TASK TO COMPLETE: Please return the lines below verbatim, beginning at the one that has "Lemma syncOperation_typed (b" and stopping after the one that has "- rewrite bind_unfold.", and add no other lines.

(Saved entries)
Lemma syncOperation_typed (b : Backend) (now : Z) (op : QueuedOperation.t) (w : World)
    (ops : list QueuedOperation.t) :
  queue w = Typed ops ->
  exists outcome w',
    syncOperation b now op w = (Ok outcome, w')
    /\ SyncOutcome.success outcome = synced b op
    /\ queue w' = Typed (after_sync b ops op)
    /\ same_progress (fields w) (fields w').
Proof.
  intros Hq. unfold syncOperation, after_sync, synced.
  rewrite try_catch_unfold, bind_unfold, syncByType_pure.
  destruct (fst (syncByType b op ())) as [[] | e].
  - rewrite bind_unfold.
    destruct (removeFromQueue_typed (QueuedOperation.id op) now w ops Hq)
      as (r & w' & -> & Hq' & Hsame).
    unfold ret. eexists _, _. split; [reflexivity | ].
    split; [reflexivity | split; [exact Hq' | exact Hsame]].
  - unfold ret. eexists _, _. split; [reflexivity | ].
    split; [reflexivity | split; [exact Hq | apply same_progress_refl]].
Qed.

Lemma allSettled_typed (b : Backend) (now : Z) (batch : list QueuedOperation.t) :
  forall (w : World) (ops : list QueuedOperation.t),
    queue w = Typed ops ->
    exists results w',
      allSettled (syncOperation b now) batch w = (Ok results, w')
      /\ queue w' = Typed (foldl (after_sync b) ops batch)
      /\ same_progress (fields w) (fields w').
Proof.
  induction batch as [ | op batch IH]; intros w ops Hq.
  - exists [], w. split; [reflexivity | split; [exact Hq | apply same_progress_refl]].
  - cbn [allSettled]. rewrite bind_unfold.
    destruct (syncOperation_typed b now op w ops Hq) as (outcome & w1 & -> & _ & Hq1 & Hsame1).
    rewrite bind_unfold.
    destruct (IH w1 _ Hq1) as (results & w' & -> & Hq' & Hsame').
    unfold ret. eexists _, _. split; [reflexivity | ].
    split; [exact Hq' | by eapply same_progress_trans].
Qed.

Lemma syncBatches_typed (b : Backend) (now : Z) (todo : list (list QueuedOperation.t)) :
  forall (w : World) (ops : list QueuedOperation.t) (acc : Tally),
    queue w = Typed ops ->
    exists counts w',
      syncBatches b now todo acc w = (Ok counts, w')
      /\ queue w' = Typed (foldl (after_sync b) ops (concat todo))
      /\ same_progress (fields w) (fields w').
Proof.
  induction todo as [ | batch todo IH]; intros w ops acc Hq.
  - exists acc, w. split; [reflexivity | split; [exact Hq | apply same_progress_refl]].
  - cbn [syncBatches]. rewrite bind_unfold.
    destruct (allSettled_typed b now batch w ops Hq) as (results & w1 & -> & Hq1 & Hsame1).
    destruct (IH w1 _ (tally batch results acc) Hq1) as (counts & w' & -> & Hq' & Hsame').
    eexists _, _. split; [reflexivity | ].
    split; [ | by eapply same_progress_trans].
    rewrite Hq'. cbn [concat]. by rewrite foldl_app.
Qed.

...

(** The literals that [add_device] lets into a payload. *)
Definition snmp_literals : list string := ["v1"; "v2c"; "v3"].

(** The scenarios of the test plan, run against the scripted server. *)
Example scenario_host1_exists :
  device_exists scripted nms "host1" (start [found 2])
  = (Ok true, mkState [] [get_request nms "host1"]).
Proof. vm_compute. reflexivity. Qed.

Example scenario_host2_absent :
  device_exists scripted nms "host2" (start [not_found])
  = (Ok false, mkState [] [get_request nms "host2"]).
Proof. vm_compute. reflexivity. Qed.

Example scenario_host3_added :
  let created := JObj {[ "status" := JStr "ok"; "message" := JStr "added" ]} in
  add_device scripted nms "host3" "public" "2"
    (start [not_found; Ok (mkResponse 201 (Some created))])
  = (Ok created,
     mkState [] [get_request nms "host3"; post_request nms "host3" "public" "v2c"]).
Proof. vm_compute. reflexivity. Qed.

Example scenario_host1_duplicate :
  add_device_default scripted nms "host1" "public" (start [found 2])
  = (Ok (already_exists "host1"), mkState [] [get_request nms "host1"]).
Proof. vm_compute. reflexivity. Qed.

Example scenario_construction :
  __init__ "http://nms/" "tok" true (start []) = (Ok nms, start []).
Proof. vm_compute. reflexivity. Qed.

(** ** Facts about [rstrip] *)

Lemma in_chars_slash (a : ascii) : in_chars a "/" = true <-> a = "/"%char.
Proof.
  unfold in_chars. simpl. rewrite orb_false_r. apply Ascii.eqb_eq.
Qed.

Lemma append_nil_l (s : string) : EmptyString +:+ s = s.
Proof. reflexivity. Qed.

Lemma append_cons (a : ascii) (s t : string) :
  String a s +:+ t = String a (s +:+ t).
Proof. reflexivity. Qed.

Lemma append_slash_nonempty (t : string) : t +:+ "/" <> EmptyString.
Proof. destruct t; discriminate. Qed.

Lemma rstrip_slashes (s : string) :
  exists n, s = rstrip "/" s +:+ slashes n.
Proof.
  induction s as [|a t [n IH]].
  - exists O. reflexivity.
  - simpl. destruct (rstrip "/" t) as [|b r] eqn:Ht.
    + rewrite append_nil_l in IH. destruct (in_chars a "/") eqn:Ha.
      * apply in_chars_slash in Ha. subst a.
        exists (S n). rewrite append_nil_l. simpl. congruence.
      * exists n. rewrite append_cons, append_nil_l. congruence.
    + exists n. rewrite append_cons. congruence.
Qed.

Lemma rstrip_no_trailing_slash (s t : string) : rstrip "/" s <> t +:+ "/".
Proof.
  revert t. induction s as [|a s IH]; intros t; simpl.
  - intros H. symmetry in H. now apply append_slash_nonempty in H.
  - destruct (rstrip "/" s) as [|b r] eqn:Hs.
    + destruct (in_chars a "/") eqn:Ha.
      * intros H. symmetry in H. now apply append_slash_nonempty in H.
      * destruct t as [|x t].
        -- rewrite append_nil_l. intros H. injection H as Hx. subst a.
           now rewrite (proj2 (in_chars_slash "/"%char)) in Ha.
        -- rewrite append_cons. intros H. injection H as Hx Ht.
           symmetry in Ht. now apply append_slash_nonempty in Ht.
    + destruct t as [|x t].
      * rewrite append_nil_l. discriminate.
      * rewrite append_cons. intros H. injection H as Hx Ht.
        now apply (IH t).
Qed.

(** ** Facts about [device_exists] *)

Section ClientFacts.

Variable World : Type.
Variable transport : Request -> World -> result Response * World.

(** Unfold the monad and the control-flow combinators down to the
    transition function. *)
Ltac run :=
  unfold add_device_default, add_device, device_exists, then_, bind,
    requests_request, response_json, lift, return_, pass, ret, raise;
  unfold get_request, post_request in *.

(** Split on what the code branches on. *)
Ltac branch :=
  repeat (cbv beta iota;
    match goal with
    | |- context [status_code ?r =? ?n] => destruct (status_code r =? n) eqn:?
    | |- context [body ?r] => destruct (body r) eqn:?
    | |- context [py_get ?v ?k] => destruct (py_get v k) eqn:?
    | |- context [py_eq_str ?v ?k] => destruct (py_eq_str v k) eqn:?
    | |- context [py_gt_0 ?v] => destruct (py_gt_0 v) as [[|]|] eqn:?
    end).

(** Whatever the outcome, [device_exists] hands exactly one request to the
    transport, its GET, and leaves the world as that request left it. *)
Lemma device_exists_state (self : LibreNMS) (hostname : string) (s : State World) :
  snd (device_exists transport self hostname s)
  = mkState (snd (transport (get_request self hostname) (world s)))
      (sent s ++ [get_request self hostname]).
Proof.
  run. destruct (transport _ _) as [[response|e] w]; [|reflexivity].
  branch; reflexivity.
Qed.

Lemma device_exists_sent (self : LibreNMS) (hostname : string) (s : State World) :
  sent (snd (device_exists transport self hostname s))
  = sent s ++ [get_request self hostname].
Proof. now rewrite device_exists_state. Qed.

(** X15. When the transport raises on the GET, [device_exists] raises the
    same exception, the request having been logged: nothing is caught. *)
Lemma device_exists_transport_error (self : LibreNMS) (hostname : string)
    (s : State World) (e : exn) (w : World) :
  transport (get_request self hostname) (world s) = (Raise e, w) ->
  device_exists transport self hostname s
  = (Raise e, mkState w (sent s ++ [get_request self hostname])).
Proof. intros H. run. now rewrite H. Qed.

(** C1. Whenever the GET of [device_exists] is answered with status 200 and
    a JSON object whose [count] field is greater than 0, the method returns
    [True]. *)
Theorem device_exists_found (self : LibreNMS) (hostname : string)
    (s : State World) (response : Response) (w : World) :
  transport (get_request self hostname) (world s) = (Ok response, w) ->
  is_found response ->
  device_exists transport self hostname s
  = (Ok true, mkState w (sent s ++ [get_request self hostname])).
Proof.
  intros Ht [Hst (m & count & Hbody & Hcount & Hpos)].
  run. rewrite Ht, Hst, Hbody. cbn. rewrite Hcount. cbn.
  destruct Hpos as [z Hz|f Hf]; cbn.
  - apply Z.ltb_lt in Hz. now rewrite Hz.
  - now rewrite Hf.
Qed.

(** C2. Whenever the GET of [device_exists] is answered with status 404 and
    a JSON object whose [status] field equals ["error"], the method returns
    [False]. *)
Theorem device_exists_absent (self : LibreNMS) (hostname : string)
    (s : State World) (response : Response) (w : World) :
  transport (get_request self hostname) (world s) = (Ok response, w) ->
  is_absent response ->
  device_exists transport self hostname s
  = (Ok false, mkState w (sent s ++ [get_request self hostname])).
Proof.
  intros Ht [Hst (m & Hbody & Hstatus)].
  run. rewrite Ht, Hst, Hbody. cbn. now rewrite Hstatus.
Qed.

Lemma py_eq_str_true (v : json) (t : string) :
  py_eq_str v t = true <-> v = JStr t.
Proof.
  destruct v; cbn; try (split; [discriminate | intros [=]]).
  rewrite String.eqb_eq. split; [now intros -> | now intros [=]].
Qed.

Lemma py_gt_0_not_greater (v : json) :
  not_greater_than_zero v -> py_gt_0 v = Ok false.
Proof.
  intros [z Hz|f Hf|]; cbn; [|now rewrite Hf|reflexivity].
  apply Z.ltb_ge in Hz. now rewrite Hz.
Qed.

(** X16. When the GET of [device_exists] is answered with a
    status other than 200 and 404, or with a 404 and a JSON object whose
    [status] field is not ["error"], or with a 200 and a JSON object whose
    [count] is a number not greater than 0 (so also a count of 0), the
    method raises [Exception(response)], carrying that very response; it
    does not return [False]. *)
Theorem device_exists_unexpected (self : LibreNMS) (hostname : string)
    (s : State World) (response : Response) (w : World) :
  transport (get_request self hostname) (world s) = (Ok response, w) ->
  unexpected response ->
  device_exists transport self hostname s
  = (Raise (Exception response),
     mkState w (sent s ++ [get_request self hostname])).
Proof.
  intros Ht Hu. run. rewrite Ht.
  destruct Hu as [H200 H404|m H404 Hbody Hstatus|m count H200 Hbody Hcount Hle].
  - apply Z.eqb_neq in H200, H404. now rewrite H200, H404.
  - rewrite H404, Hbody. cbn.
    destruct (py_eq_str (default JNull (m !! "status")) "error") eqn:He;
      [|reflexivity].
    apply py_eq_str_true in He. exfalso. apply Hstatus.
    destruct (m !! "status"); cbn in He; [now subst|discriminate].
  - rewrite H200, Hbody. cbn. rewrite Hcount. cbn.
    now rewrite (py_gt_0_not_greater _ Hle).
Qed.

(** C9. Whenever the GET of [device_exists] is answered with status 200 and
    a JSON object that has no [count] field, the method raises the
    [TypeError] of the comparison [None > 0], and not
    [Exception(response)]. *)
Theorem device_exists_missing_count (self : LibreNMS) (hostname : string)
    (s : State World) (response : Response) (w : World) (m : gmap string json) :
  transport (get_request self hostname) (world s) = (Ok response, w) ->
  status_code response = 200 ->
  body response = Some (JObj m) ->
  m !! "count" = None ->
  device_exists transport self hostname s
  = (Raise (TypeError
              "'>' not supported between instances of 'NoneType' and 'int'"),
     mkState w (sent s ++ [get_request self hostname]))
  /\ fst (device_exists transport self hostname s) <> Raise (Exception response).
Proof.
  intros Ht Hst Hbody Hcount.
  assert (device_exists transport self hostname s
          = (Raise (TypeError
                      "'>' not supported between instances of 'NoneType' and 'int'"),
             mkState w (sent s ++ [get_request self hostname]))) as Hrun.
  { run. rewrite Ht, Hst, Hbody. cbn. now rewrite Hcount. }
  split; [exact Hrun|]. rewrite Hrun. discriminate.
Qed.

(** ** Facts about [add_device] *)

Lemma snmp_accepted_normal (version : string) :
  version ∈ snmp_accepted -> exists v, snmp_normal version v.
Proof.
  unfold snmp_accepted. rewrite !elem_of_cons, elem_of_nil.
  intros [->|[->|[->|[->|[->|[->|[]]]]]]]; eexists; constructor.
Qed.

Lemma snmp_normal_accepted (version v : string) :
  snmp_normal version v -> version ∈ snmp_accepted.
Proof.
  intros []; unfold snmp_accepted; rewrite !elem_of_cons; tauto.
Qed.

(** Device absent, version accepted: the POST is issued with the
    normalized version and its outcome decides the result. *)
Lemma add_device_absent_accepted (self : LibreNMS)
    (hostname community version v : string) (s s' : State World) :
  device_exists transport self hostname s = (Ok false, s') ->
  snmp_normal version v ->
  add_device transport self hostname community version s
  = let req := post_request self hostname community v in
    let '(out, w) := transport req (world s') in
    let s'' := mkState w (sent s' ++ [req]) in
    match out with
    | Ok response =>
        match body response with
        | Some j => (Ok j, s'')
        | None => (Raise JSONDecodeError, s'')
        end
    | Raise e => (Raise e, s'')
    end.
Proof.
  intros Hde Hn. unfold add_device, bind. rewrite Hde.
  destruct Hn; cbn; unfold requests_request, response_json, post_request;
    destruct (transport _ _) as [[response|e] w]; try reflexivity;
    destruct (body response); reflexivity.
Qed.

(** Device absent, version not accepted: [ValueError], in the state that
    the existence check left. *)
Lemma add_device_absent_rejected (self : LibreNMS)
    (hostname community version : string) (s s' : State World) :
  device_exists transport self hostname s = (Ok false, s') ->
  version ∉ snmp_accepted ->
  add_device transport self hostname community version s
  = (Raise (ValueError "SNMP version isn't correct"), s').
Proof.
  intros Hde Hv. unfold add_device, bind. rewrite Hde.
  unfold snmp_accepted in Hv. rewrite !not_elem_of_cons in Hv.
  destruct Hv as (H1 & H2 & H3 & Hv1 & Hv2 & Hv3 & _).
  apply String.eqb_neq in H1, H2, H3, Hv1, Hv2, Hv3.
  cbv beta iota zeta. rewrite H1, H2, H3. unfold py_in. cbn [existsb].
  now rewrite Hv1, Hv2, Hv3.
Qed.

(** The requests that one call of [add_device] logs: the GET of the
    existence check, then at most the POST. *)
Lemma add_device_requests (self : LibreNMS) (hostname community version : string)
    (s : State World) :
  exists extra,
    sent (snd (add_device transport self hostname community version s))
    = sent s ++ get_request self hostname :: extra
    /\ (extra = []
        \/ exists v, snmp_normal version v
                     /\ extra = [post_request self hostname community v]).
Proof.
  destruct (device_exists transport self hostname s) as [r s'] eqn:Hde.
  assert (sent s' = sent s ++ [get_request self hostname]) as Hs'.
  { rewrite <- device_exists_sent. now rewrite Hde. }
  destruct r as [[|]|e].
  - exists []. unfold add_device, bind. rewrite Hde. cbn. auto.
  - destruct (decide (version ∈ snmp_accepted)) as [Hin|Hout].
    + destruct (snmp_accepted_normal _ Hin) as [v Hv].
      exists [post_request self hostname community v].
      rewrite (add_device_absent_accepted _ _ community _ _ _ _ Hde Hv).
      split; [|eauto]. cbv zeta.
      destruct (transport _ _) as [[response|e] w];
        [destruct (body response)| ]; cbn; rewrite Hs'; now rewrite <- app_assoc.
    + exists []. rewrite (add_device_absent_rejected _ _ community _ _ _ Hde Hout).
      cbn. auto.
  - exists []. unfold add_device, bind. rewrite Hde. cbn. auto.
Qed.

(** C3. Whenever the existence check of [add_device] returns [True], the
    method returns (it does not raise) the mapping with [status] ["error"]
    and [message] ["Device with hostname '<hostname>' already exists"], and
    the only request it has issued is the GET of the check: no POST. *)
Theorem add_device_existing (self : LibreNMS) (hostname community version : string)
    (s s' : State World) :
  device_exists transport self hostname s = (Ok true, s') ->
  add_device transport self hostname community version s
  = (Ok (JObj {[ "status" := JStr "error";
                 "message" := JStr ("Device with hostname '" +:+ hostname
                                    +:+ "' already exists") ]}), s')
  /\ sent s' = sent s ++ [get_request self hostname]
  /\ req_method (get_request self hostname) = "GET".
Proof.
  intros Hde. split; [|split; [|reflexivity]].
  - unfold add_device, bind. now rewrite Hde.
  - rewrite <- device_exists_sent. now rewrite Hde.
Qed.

EXPECTED ANSWER:
Lemma syncOperation_typed (b : Backend) (now : Z) (op : QueuedOperation.t) (w : World)
    (ops : list QueuedOperation.t) :
  queue w = Typed ops ->
  exists outcome w',
    syncOperation b now op w = (Ok outcome, w')
    /\ SyncOutcome.success outcome = synced b op
    /\ queue w' = Typed (after_sync b ops op)
    /\ same_progress (fields w) (fields w').
Proof.
  intros Hq. unfold syncOperation, after_sync, synced.
  rewrite try_catch_unfold, bind_unfold, syncByType_pure.
  destruct (fst (syncByType b op ())) as [[] | e].
  - rewrite bind_unfold.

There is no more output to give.